Here's how to find the best local electricians fast, without wasting time on cowboys or far-away call-centres. This page covers all 36 Kent towns, the five things that actually separate a great electrician from a mediocre one, what a typical visit should cost, and what to do if it's an emergency.
An electrician in Kent can mean anything from a one-day EICR rental inspection to a full house rewire in a 19th-century Tunbridge Wells terrace. Finding the right one locally matters: an electrician familiar with Kent's housing stock — lots of older wiring, lots of loft conversions, a growing wave of EV charger installs — will diagnose faster and quote more accurately than a firm travelling from London.
The fastest path for most people: jump to your town below, skim the top 3 listings with 4.5+ ratings and 30+ reviews, and call two of them for a quote. If you can't find your town in the grid, try the nearest larger centre — most electricians cover a 10–15 mile radius.
Click through to see all electricians we've indexed in that town. Ratings and review counts are pulled from Google Business Profiles.
Kent is in the middle of a visible electrical-upgrade wave. The county is one of the top five UK regions for domestic EV charger installations (helped by the number of drive-way homes), solar PV installs are running roughly double the 2022 rate, and rental-sector EICRs are now a steady baseline workload thanks to the 2020 Electrical Safety Standards regulations. The best local electricians tend to juggle all three.
These are the two main domestic-electrical competent-person schemes. Registration means the electrician self-certifies to Building Regulations Part P — essential for any notifiable work.
For new circuits, consumer-unit upgrades or bathroom/kitchen rewires, you need a signed electrical installation certificate. No certificate = future buyer's solicitor will flag it.

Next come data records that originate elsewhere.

(** The score of an eligible node, with weights between 0
    and a million and a reliability that is a number, is a number of
    [0, 100]: no NaN, no infinity, no value outside the scale. *)
Theorem gravity_score_in_scale k c n
    (Hw : weights_sane (weights k)) (Hc : capsule_typed c) (Ht : node_typed n)
    (Hrel : is_nan (ReliabilityScore n) = false) :
  between f0 f100 (Score (Calculate k c n)).
Proof.
  assert (Hb : forall x, finite x -> 0 <= key x <= key f100 -> between f0 f100 x).
  { intros x Hx Hk. split_and!; [done|rewrite f64_le_spec by auto with falak; apply Z.leb_le; apply Hk..]. }
  destruct (res_Eligible (Calculate k c n)) eqn:He.
  - apply Calculate_eligible in He. rewrite Calculate_score by done.
    assert (Hg : at_least_as_good n n) by (apply at_least_as_good_refl; [done|apply Ht]).
    destruct (sums_of_le k c n n Hw Hc Ht Ht Hg He) as (Ha & _ & _ & _ & Hm).
    destruct (normalize_mono 10 (sums_of k c n) (sums_of k c n)) as (Hf & _ & H0 & _ & H1); auto; try lia.
  - unfold Calculate in *. destruct (PassedEligibility _); [done|]. simpl.
    apply Hb; [auto with falak|]. rewrite key_f0. split; [lia|]. apply key_of_Z_nonneg; lia.
Qed.

(** C4: improving a node never lowers its score. Take two states of
    the same node (identity, cluster path, datacenter, labels, status and total
    resources are equal), the second with no less free CPU, memory and disk, no
    less reliability (both scores are numbers) and no more running capsules. If
    the node is eligible for a capsule in the first state it is eligible in the
    second, and its score there is no lower, rounding included. The weights are
    those a deployment can use: each is a number between 0 and a million. *)
Theorem gravity_score_monotone k c n n'
    (Hw : weights_sane (weights k)) (Hc : capsule_typed c) (Ht : node_typed n) (Ht' : node_typed n')
    (Hg : at_least_as_good n n') (He : res_Eligible (Calculate k c n) = true) :
  res_Eligible (Calculate k c n') = true /\
  (Score (Calculate k c n) <=? Score (Calculate k c n'))%f64 = true.
Proof.
  destruct (Calculate_better k c n n' Hw Hc Ht Ht' Hg He) as (He' & Hf & Hf' & Hk).
  split; [done|]. rewrite f64_le_spec by auto with falak. by apply Z.leb_le.
Qed.

(** For a capsule whose specification went through
    defaulting, as every created or updated capsule's has, the soft-placement
    factor never applies: no rule is soft any more. *)
Theorem gravity_soft_factor_dead spec c node lookup (Hspec : c_Spec c = DefaultSpec spec) :
  factorSoftPlacementMatch c node lookup = notApplicable.
Proof.
  unfold factorSoftPlacementMatch. rewrite Hspec.
  assert (List.filter (fun r => negb (pr_Required r)) (cs_PlacementRules (DefaultSpec spec)) = []) as ->; [|done].
  pose proof (DefaultSpec_all_required spec) as Hall.
  induction Hall as [|r rs Hr _ IH]; simpl; [done|]. by rewrite Hr.
Qed.

End Compare.

(** Weight layers compose: overriding with a layer that was
    itself overridden is overriding twice, and the empty layer changes
    nothing, so built-in, cluster and capsule layers may be merged in either
    grouping. *)
Theorem weights_layers_associative w a b :
  Weights_Merge (Weights_Merge w a) b = Weights_Merge w (Weights_Merge a b) /\
  Weights_Merge w {| CPUHeadroom := f0; MemoryHeadroom := f0; DiskHeadroom := f0; SoftPlacementMatch := f0;
    AffinityProximity := f0; HardwareLabelMatch := f0; LoadPenalty := f0; Reliability := f0; Diversity := f0;
    SnapshotLocality := f0 |} = w.
Proof.
  assert (Ha : forall x y z, override_field (override_field x y) z = override_field x (override_field y z)).
  { intros x y z. unfold override_field. destruct (z =? f0)%f64 eqn:Ez; simpl; [done|by rewrite Ez]. }
  split; [|by destruct w]. unfold Weights_Merge; simpl. by rewrite !Ha.
Qed.

(** ** The top of the scale *)

(** The sums of a node that is perfect (1) in every factor that applies. *)
Definition perfect_terms (ts : list (string * factorContribution * f64)) : list (string * factorContribution * f64) :=
  map (fun '(name, contribution, w) => ("", (fun _ => f1) <$> contribution, w)) ts.

Definition perfect (w : Weights) (ts : list (string * factorContribution * f64)) : Sums :=
  subtract_load (sum_terms {| factors := ∅; weightedSum := f0; maxWeightedSum := f0 |} (perfect_terms ts))
    (Some f1) (LoadPenalty w).

(** The same, given only which of the nine factors apply. *)
Definition default_weight_list : list f64 :=
  let w := DefaultWeights in
  [CPUHeadroom w; MemoryHeadroom w; DiskHeadroom w; SoftPlacementMatch w; AffinityProximity w;
   HardwareLabelMatch w; Reliability w; Diversity w; SnapshotLocality w].

Definition flagged (flags : list bool) : list (string * factorContribution * f64) :=
  zip_with (fun (b : bool) w => ("", if b then Some f1 else None, w)) flags default_weight_list.

Fixpoint all_flags (n : nat) : list (list bool) :=
  match n with
  | O => [[]]
  | Datatypes.S n => map (cons true) (all_flags n) ++ map (cons false) (all_flags n)
  end.

Lemma all_flags_complete n flags : length flags = n -> In flags (all_flags n).
Proof.
  revert flags. induction n as [|n IH]; intros [|b flags] Hl; simpl in *; try done; [by left|].
  apply in_or_app. injection Hl as Hl. destruct b; [left|right]; apply in_map; auto.
Qed.

Definition f92 : f64 := f64_of_Z 92.

Lemma perfect_below_92 flags :
  length flags = 9%nat ->
  f64_lt (normalize (subtract_load (sum_terms {| factors := ∅; weightedSum := f0; maxWeightedSum := f0 |} (flagged flags))
    (Some f1) (LoadPenalty DefaultWeights))) f92 = true.
Proof.
  intros Hl%all_flags_complete. revert flags Hl.
  apply (proj1 (forallb_forall _ _)). vm_compute. reflexivity.
Qed.

Lemma f1_unit : unit_interval f1.
Proof. split; [auto with falak|]. rewrite key_f1. pose proof scale_pos. lia. Qed.

Lemma DefaultWeights_sane : weights_sane DefaultWeights.
Proof. unfold weights_sane. split_and!; apply sane_dec; vm_compute; reflexivity. Qed.

Section Top.
Context `{GoRange}.

Lemma terms_perfect_le ts : Forall2 term_le ts ts -> Forall2 term_le ts (perfect_terms ts).
Proof.
  induction ts as [|[[name ca] w] ts IH]; intros Hf; simpl; [constructor|].
  inversion_clear Hf as [|? ? ? ? (Hc & _ & Hs) Hrest]. constructor; [|auto].
  split_and!; [|done|done]. simpl in *. destruct ca as [v|]; [|done].
  destruct Hc as (Hv & _). split_and!; [done|apply f1_unit|apply Hv].
Qed.

Definition applies (t : string * factorContribution * f64) : bool :=
  match t.1.2 with Some _ => true | None => false end.

Lemma perfect_terms_flagged ts :
  ts.*2 = default_weight_list -> perfect_terms ts = flagged (map applies ts).
Proof.
  unfold flagged. intros <-. induction ts as [|[[name [v|]] w] ts IH]; simpl; [done|by f_equal..].
Qed.

(** With the built-in weights no node of any kind scores 92 or
    more: the load penalty's weight is counted into the maximum although an
    idle node gains nothing from it, so even a node that is perfect in every
    factor stays below the documented 100. *)
Theorem gravity_default_score_below_92 l sl c n
    (Hc : capsule_typed c) (Ht : node_typed n) (Hrel : is_nan (ReliabilityScore n) = false) :
  (Score (Calculate (NewCalculator None l sl) c n) <? f92)%f64 = true.
Proof.
  set (k := NewCalculator None l sl). destruct (res_Eligible (Calculate k c n)) eqn:He.
  2: { unfold Calculate in *. by destruct (PassedEligibility _). }
  apply Calculate_eligible in He. rewrite Calculate_score by done.
  assert (Hw : weights_sane (weights k)).
  { apply DefaultWeights_sane. }
  assert (Hg : at_least_as_good n n) by (apply at_least_as_good_refl; [done|apply Ht]).
  pose proof (sum_terms_le _ _ (terms_perfect_le _ (terms_le k c n n Hw Hc Ht Ht Hg He)) 0
    {| factors := ∅; weightedSum := f0; maxWeightedSum := f0 |}
    {| factors := ∅; weightedSum := f0; maxWeightedSum := f0 |} ltac:(lia) ltac:(simpl; lia)) as Hs.
  change (Z.of_nat (length (terms k c n))) with 9 in Hs.
  destruct (subtract_load_le 9 _ _ (factorLoadPenalty n) (Some f1) (LoadPenalty (weights k)) ltac:(lia)
    (Hs ltac:(split_and!; auto using sum_ok_0; lia))) as (Ha & Hb & Hle & Hm & Hmo); [|apply Hw|].
  { destruct (load_le n n) as (Hv & _); [apply Ht..|lia|]. split_and!; [done|apply f1_unit|apply Hv]. }
  destruct (normalize_mono 10 _ _ Ha Hb Hle Hm Hmo) as (Hf & Hf' & _ & Hk & _).
  rewrite (perfect_terms_flagged (terms k c n)) in Hk, Hf' by reflexivity.
  pose proof (perfect_below_92 (map applies (terms k c n)) eq_refl) as Hp. rewrite f64_lt_spec in Hp |- * by (auto with falak || by apply finite_number, finiteb_finite).
  apply Z.ltb_lt in Hp. apply Z.ltb_lt. unfold sums_of. change (LoadPenalty (weights k)) with (LoadPenalty DefaultWeights) in *. lia.
Qed.
(** Field updates. *)
Definition set_topics (x : gset string) (m : Manager) : Manager :=
  {| registry := registry m; store := store m; has_lifecycle := has_lifecycle m; nodeID := nodeID m;
     calculator := calculator m; provider := provider m; perClusterCalc := perClusterCalc m; has_pubsub := has_pubsub m;
     topics := x; publishTimeout := publishTimeout m; electionTimeout := electionTimeout m;
     tiebreakWindow := tiebreakWindow m; perClusterTimeout := perClusterTimeout m; inflight := inflight m;
     localClaims := localClaims m; started := started m; cancelled := cancelled m; rounds := rounds m; log := log m |}.
Definition set_overrides (c : gmap string Calculator) (t : gmap string Duration) (m : Manager) : Manager :=
  {| registry := registry m; store := store m; has_lifecycle := has_lifecycle m; nodeID := nodeID m;
     calculator := calculator m; provider := provider m; perClusterCalc := c; has_pubsub := has_pubsub m;
     topics := topics m; publishTimeout := publishTimeout m; electionTimeout := electionTimeout m;
     tiebreakWindow := tiebreakWindow m; perClusterTimeout := t; inflight := inflight m;
     localClaims := localClaims m; started := started m; cancelled := cancelled m; rounds := rounds m; log := log m |}.
Definition set_lifetime (s c : bool) (m : Manager) : Manager :=
  {| registry := registry m; store := store m; has_lifecycle := has_lifecycle m; nodeID := nodeID m;
     calculator := calculator m; provider := provider m; perClusterCalc := perClusterCalc m; has_pubsub := has_pubsub m;
     topics := topics m; publishTimeout := publishTimeout m; electionTimeout := electionTimeout m;
     tiebreakWindow := tiebreakWindow m; perClusterTimeout := perClusterTimeout m; inflight := inflight m;
     localClaims := localClaims m; started := s; cancelled := c; rounds := rounds m; log := log m |}.
Definition set_rounds (i : gset inflightKey) (r : gmap inflightKey Round) (m : Manager) : Manager :=
  {| registry := registry m; store := store m; has_lifecycle := has_lifecycle m; nodeID := nodeID m;
     calculator := calculator m; provider := provider m; perClusterCalc := perClusterCalc m; has_pubsub := has_pubsub m;
     topics := topics m; publishTimeout := publishTimeout m; electionTimeout := electionTimeout m;
     tiebreakWindow := tiebreakWindow m; perClusterTimeout := perClusterTimeout m; inflight := i;
     localClaims := localClaims m; started := started m; cancelled := cancelled m; rounds := r; log := log m |}.
Definition set_claims (x : gset string) (m : Manager) : Manager :=
  {| registry := registry m; store := store m; has_lifecycle := has_lifecycle m; nodeID := nodeID m;
     calculator := calculator m; provider := provider m; perClusterCalc := perClusterCalc m; has_pubsub := has_pubsub m;
     topics := topics m; publishTimeout := publishTimeout m; electionTimeout := electionTimeout m;
     tiebreakWindow := tiebreakWindow m; perClusterTimeout := perClusterTimeout m; inflight := inflight m;
     localClaims := x; started := started m; cancelled := cancelled m; rounds := rounds m; log := log m |}.
Definition emits (es : list Effect) (m : Manager) : Manager :=
  {| registry := registry m; store := store m; has_lifecycle := has_lifecycle m; nodeID := nodeID m;
     calculator := calculator m; provider := provider m; perClusterCalc := perClusterCalc m; has_pubsub := has_pubsub m;
     topics := topics m; publishTimeout := publishTimeout m; electionTimeout := electionTimeout m;
     tiebreakWindow := tiebreakWindow m; perClusterTimeout := perClusterTimeout m; inflight := inflight m;
     localClaims := localClaims m; started := started m; cancelled := cancelled m; rounds := rounds m;
     log := log m ++ es |}.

Electrical faults can cause fires. £2m minimum public liability is the non-negotiable baseline; £5m is better for any property-wide work.
Rental properties in Kent need EICRs every 5 years. A sparky who does these regularly will spot issues a generalist misses.
Small jobs (a single socket, a light switch) are usually day-rate. Anything bigger — a consumer unit, a rewire — should be a fixed price so scope creep doesn't blow your budget.
Kent electrician rates typically sit at £45–£75 per hour, with full-house rewires landing between £4,500 and £9,500 depending on property size and accessibility. An EICR for a 3-bed semi is usually £180–£260.
Prices vary by town (Tunbridge Wells and Sevenoaks tend to run 10–15% above the Kent average, while Medway and Thanet are closer to the national baseline). Always get two written quotes before committing to anything above £500 of work.
For genuine emergencies — burst pipes, no hot water in winter, a snapped lock at midnight, fire-damaged wiring — skip the research and call the nearest top-rated firm immediately. These are the five busiest Kent towns with the best after-hours coverage:
Expect 50–100% higher rates for genuine emergency callouts. If it can wait until morning, it will cost noticeably less.